The percentage of women board members at Penn and several affiliated hospitals falls below average of the top largest healthcare and higher educational institutions in Philadelphia, a recent study reported.
The report titled "The Gender Gap in Nonprofit Boardrooms" was released on Oct. 4 by the Nonprofit Center at La Salle University's School of Business and the Women's Nonprofit Leadership Initiative, which is a of group of Philadelphia area women leaders focusing on increasing diversity in the nonprofit sector, according to the group's website.
The study surveyed the percentage of women on non-profit boards for the 50 largest hospitals and universities in the greater Philadelphia region.
The study reported the University's board is 28.6% female which is 4% below the average and places Penn 14th out of the 25 surveyed higher educational institutions. This percentage falls behind neighboring universities such as Haverford College, Swarthmore College, and the University of Delaware.
Both Children's Hospital of Pennsylvania and Pennsylvania Hospital, which is affiliated with the University of Pennsylvania Health system, had statistics below the average of 28% women on health care institution boards, with 23.5% and 27.3%, respectively. These percentages placed Pennsylvania Hospital at 14th and CHOP at 17th out of the 25 health care institutions surveyed. However, Penn Presbyterian Medical Center, which is also under Penn's health system, came in above average at 30%.

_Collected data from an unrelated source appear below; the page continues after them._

Definition eat (ty : token_type) (p : t) : outcome t :=
  if token_type_eqb (type (current_token p)) ty then
    let i := S (current_token_index p) in
    if i <? length (tokens p) then
      match nth_error (tokens p) i with
      | Some tok =>
          Ok {| tokens := tokens p; current_token_index := i;
                current_token := tok |}
      | None => raise IndexError "list index out of range"
      end
    else
      Ok {| tokens := tokens p; current_token_index := i;
            current_token := current_token p |}
  else
    Raise {| exn_cls := Exception;
             exn_msg := py "Expected token type " ++ type_name ty
                        ++ py ", but got "
                        ++ type_name (type (current_token p)) |}.

Definition factor (p : t) : outcome (node * t) :=
  let token := current_token p in
  if token_type_eqb (type token) NUMBER then
    p' <- eat NUMBER p ;;
    n <- py_int (value token) ;;
    Ok (NumberNode n, p')
  else Ok (PyNone, p).

(** The test of a [while] loop: the current token is an operator whose
    text is in [ops]. *)
Definition at_operator (ops : list str) (p : t) : bool :=
  token_type_eqb (type (current_token p)) OPERATOR
  && existsb (str_eqb (value (current_token p))) ops.

(** The [while] loop of [term], entered with [node] already built. *)
Fixpoint term_loop (fuel : nat) (nd : node) (p : t) : outcome (node * t) :=
  if at_operator [py "*"; py "/"] p then
    match fuel with
    | O => Timeout
    | S fuel' =>
        let token := current_token p in
        p1 <- eat OPERATOR p ;;
        ' (rhs, p2) <- factor p1 ;;
        term_loop fuel' (BinaryOperationNode nd (value token) rhs) p2
    end
  else Ok (nd, p).

Definition term (fuel : nat) (p : t) : outcome (node * t) :=
  ' (nd, p1) <- factor p ;;
  term_loop fuel nd p1.

(** The [while] loop of [expr]. *)
Fixpoint expr_loop (fuel : nat) (nd : node) (p : t) : outcome (node * t) :=
  if at_operator [py "+"; py "-"] p then
    match fuel with
    | O => Timeout
    | S fuel' =>
        let token := current_token p in
        p1 <- eat OPERATOR p ;;
        ' (rhs, p2) <- term fuel' p1 ;;
        expr_loop fuel' (BinaryOperationNode nd (value token) rhs) p2
    end
  else Ok (nd, p).

Definition expr (fuel : nat) (p : t) : outcome (node * t) :=
  ' (nd, p1) <- term fuel p ;;
  expr_loop fuel nd p1.

Definition parse (fuel : nat) (p : t) : outcome node :=
  ' (nd, _) <- expr fuel p ;;
  Ok nd.

End Parser.

(** ** Interpreter *)

(** The values [visit] can return: an [int], a [float], or [None]. *)
Inductive pyval :=
| PInt (z : Z)
| PFloat (f : spec_float)
| PNoneVal.

Definition prec : Z := 53.
Definition emax : Z := 1024.

Definition is_infinity (f : spec_float) : bool :=
  match f with S754_infinity _ => true | _ => false end.

Definition is_zero (f : spec_float) : bool :=
  match f with S754_zero _ => true | _ => false end.

(** [float(z)] as the mixed operations apply it: the nearest double, ties to
    even, [OverflowError] beyond the largest one. *)
Definition float_of_int (z : Z) : outcome spec_float :=
  let f := binary_normalize prec emax z 0 false in
  if is_infinity f then raise OverflowError "int too large to convert to float"
  else Ok f.

Definition as_float (v : pyval) : option (outcome spec_float) :=
  match v with
  | PInt z => Some (float_of_int z)
  | PFloat f => Some (Ok f)
  | PNoneVal => None
  end.

Definition pytype_name (v : pyval) : str :=
  py match v with
     | PInt _ => "int" | PFloat _ => "float" | PNoneVal => "NoneType"
     end.

Definition unsupported (op : string) (a b : pyval) : exn :=
  {| exn_cls := TypeError;
     exn_msg := py "unsupported operand type(s) for " ++ py op ++ py ": '"
                ++ pytype_name a ++ py "' and '" ++ pytype_name b
                ++ py "'" |}.

(** [a op b] for [+], [-] and [*]: exact on two ints, otherwise both
    operands as doubles. *)
Definition py_arith (op : string) (zop : Z -> Z -> Z)
           (fop : spec_float -> spec_float -> spec_float)
           (a b : pyval) : outcome pyval :=
  match a, b with
  | PInt x, PInt y => Ok (PInt (zop x y))
  | _, _ =>
      match as_float a, as_float b with
      | Some fa, Some fb => x <- fa ;; y <- fb ;; Ok (PFloat (fop x y))
      | _, _ => Raise (unsupported op a b)
      end
  end.

Definition py_add := py_arith "+" Z.add (SFadd prec emax).
Definition py_sub := py_arith "-" Z.sub (SFsub prec emax).
Definition py_mul := py_arith "*" Z.mul (SFmul prec emax).

(** [x / y] on two ints: the correctly rounded quotient. *)
Definition int_true_divide (x y : Z) : outcome pyval :=
  match x, y with
  | _, Z0 => raise ZeroDivisionError "division by zero"
  | Z0, _ => Ok (PFloat (S754_zero (y <? 0)%Z))
  | _, _ =>
      let q := SFdiv prec emax
                 (S754_finite (x <? 0)%Z (Z.to_pos (Z.abs x)) 0)
                 (S754_finite (y <? 0)%Z (Z.to_pos (Z.abs y)) 0) in
      if is_infinity q
      then raise OverflowError "integer division result too large for a float"
      else Ok (PFloat q)
  end.

(** [a / b]: true division. *)
Definition py_truediv (a b : pyval) : outcome pyval :=
  match a, b with
  | PInt x, PInt y => int_true_divide x y
  | _, _ =>
      match as_float a, as_float b with
      | Some fa, Some fb =>
          x <- fa ;; y <- fb ;;
          if is_zero y then raise ZeroDivisionError "float division by zero"
          else Ok (PFloat (SFdiv prec emax x y))
      | _, _ => Raise (unsupported "/" a b)
      end
  end.

(** The most calls the stack holds ([sys.getrecursionlimit()]); a call
    beyond it raises [RecursionError]. *)
Definition recursion_limit : nat := 1000.

Definition recursion_error : exn :=
  {| exn_cls := RecursionError;
     exn_msg := py "maximum recursion depth exceeded" |}.

Module Interpreter.

(** [visit] with room for [frames] more calls on the stack.  The call of
    [visit] takes one, the call of [visit_number] or
    [visit_binary_operation] it makes a second, and the operands are
    visited with what is left.  A node that is neither kind, and an
    operator that is none of the four, fall through to [None]. *)
Fixpoint visit (frames : nat) (nd : node) {struct nd} : outcome pyval :=
  match frames with
  | O => Raise recursion_error
  | S inner =>
      match nd with
      | NumberNode v =>
          match inner with
          | O => Raise recursion_error
          | S _ => Ok (PInt v)
          end
      | BinaryOperationNode l op r =>
          match inner with
          | O => Raise recursion_error
          | S deeper =>
              left_value <- visit deeper l ;;
              right_value <- visit deeper r ;;
              if str_eqb op (py "+") then py_add left_value right_value
              else if str_eqb op (py "-") then py_sub left_value right_value
              else if str_eqb op (py "*") then py_mul left_value right_value
              else if str_eqb op (py "/")
                   then py_truediv left_value right_value
              else Ok PNoneVal
          end
      | PyNone => Ok PNoneVal
      end
  end.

Twenty-seven out of the 50 failed to meet the 30% gender inclusivity minimum called for by the Pennsylvania House of Representatives, according to the study.
Four of the 25 higher educational institutions and one of the 25 health care institutions surveyed met or exceeded 50% women on board, The Philadelphia Inquirer reported. These institutions were founded for women, such as Bryn Mawr College and Arcadia University.
Women comprise 56% of the total student population of greater Philadelphia and 65% of the workforce in the city's healthcare institutions, Generocity reported. However, women are consistently confined to the minority in the non-profit boards that govern these fields, the research study concluded.